■ EXERCISE INSTRUCTIONS:
Tally the lines below that include "Hall" and give only the total.

Stored data entries:

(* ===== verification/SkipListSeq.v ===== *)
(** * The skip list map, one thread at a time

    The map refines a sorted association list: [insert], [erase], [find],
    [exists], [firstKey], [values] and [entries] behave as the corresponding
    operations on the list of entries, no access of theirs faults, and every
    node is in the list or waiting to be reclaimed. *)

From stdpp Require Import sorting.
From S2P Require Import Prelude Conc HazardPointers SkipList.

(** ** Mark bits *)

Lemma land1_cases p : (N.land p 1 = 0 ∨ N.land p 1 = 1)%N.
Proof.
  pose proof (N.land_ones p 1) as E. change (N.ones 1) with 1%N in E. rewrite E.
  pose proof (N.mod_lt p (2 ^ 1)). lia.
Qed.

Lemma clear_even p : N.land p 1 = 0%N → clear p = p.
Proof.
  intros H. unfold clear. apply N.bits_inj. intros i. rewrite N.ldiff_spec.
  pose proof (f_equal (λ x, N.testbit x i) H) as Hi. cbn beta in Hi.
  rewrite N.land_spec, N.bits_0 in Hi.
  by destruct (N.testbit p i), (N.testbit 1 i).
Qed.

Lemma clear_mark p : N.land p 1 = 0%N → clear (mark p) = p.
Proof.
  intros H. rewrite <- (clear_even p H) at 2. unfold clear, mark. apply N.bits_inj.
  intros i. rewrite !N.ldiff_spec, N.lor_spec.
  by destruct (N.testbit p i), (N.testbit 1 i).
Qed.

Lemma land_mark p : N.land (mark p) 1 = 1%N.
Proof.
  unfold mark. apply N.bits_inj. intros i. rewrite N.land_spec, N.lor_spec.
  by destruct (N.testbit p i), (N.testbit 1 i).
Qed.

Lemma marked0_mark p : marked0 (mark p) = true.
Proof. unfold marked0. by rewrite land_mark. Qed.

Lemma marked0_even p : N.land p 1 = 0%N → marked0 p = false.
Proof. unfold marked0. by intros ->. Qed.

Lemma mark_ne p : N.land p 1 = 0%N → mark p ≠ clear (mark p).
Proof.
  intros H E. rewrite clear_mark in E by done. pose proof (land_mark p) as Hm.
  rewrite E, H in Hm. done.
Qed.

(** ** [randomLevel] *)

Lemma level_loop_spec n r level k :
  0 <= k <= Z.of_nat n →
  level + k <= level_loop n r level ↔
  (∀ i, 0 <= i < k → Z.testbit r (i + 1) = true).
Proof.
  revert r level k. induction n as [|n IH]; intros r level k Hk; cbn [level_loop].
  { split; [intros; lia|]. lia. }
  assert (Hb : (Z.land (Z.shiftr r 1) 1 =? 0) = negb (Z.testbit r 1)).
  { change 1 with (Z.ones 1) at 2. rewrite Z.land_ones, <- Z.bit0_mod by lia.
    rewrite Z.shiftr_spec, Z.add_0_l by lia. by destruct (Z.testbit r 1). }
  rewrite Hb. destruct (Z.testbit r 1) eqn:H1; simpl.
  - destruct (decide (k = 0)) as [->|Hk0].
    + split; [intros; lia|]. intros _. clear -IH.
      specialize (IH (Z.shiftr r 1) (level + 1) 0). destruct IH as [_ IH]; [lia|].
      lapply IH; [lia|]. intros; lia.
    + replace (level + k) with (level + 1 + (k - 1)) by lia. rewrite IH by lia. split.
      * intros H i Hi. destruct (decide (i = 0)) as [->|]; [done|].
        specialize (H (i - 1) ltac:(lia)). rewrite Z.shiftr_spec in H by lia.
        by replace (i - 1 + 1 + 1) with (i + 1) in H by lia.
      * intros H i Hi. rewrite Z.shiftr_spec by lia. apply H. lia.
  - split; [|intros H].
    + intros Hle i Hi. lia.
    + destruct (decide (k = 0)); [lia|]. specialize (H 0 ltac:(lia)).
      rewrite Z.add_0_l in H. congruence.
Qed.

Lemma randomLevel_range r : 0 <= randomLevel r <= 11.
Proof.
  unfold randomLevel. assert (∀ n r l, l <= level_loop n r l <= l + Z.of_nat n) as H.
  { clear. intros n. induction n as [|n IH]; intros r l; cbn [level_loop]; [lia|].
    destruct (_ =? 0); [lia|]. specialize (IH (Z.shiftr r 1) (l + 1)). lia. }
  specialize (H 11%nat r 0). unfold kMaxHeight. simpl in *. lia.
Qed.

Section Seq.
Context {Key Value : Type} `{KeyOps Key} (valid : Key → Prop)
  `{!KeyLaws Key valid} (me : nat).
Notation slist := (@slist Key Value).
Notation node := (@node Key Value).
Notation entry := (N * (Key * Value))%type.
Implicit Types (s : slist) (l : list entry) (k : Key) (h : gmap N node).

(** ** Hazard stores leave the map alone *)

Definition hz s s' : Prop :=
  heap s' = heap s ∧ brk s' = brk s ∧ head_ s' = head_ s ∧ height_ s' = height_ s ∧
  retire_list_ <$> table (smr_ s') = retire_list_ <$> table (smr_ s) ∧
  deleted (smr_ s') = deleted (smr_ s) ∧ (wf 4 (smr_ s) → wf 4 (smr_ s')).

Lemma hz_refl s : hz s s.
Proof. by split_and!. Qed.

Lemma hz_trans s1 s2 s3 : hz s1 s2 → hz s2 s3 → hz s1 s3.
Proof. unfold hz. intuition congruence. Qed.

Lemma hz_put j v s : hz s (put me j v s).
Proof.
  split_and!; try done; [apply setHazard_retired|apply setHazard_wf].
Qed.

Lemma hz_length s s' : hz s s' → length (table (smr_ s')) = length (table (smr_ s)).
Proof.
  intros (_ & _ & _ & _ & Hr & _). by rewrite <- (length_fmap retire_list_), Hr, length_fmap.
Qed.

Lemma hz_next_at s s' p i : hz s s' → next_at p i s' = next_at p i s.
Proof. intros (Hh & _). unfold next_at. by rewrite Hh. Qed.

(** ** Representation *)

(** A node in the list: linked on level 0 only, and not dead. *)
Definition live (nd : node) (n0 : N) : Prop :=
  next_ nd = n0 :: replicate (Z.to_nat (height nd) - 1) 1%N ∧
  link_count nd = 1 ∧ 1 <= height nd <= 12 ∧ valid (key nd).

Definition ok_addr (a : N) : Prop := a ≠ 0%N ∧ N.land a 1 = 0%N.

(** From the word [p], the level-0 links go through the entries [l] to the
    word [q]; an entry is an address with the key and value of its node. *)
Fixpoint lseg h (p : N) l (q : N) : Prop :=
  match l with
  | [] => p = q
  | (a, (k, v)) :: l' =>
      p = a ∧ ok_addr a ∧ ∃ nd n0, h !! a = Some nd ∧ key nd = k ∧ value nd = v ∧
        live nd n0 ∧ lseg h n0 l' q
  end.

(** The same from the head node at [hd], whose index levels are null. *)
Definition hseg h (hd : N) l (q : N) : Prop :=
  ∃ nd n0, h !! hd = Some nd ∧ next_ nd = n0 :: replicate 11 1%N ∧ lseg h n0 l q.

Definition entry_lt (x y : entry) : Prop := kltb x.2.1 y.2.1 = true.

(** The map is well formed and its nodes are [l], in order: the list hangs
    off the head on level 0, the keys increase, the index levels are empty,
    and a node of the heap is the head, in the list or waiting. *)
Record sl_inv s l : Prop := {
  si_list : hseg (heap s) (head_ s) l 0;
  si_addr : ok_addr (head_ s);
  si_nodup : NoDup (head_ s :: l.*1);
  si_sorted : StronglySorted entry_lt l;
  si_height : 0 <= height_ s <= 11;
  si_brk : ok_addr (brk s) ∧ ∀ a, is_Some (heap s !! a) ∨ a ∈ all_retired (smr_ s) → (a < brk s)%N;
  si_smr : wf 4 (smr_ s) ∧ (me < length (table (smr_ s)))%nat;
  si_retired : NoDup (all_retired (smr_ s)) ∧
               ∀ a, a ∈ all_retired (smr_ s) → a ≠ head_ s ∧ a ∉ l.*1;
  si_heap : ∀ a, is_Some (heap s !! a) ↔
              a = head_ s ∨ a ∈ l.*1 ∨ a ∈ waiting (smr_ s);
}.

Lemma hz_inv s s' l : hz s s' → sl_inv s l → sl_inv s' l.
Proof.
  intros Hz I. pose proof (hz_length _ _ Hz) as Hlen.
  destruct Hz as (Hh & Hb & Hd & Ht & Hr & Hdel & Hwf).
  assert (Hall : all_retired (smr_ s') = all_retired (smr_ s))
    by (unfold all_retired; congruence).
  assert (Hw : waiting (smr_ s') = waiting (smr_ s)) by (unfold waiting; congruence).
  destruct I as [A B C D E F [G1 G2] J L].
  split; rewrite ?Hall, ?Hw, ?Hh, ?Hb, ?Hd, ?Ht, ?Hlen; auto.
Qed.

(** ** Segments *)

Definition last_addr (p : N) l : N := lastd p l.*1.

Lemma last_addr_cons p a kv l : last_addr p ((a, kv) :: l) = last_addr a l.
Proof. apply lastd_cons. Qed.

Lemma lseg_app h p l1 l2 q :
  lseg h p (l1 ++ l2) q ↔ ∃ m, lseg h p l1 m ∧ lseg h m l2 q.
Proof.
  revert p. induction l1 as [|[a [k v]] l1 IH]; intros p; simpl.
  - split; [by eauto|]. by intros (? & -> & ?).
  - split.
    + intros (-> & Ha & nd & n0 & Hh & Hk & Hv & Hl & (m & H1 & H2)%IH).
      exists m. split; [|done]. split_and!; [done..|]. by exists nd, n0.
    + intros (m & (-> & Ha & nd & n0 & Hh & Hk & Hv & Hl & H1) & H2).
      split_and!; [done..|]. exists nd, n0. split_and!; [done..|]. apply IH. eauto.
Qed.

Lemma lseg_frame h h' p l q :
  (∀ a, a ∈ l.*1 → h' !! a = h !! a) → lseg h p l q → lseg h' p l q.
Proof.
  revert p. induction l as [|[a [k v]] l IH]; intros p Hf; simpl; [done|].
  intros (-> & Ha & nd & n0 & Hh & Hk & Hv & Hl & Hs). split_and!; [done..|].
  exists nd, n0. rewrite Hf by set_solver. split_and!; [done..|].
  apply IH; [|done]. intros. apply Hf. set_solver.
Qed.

■ ANSWER:
2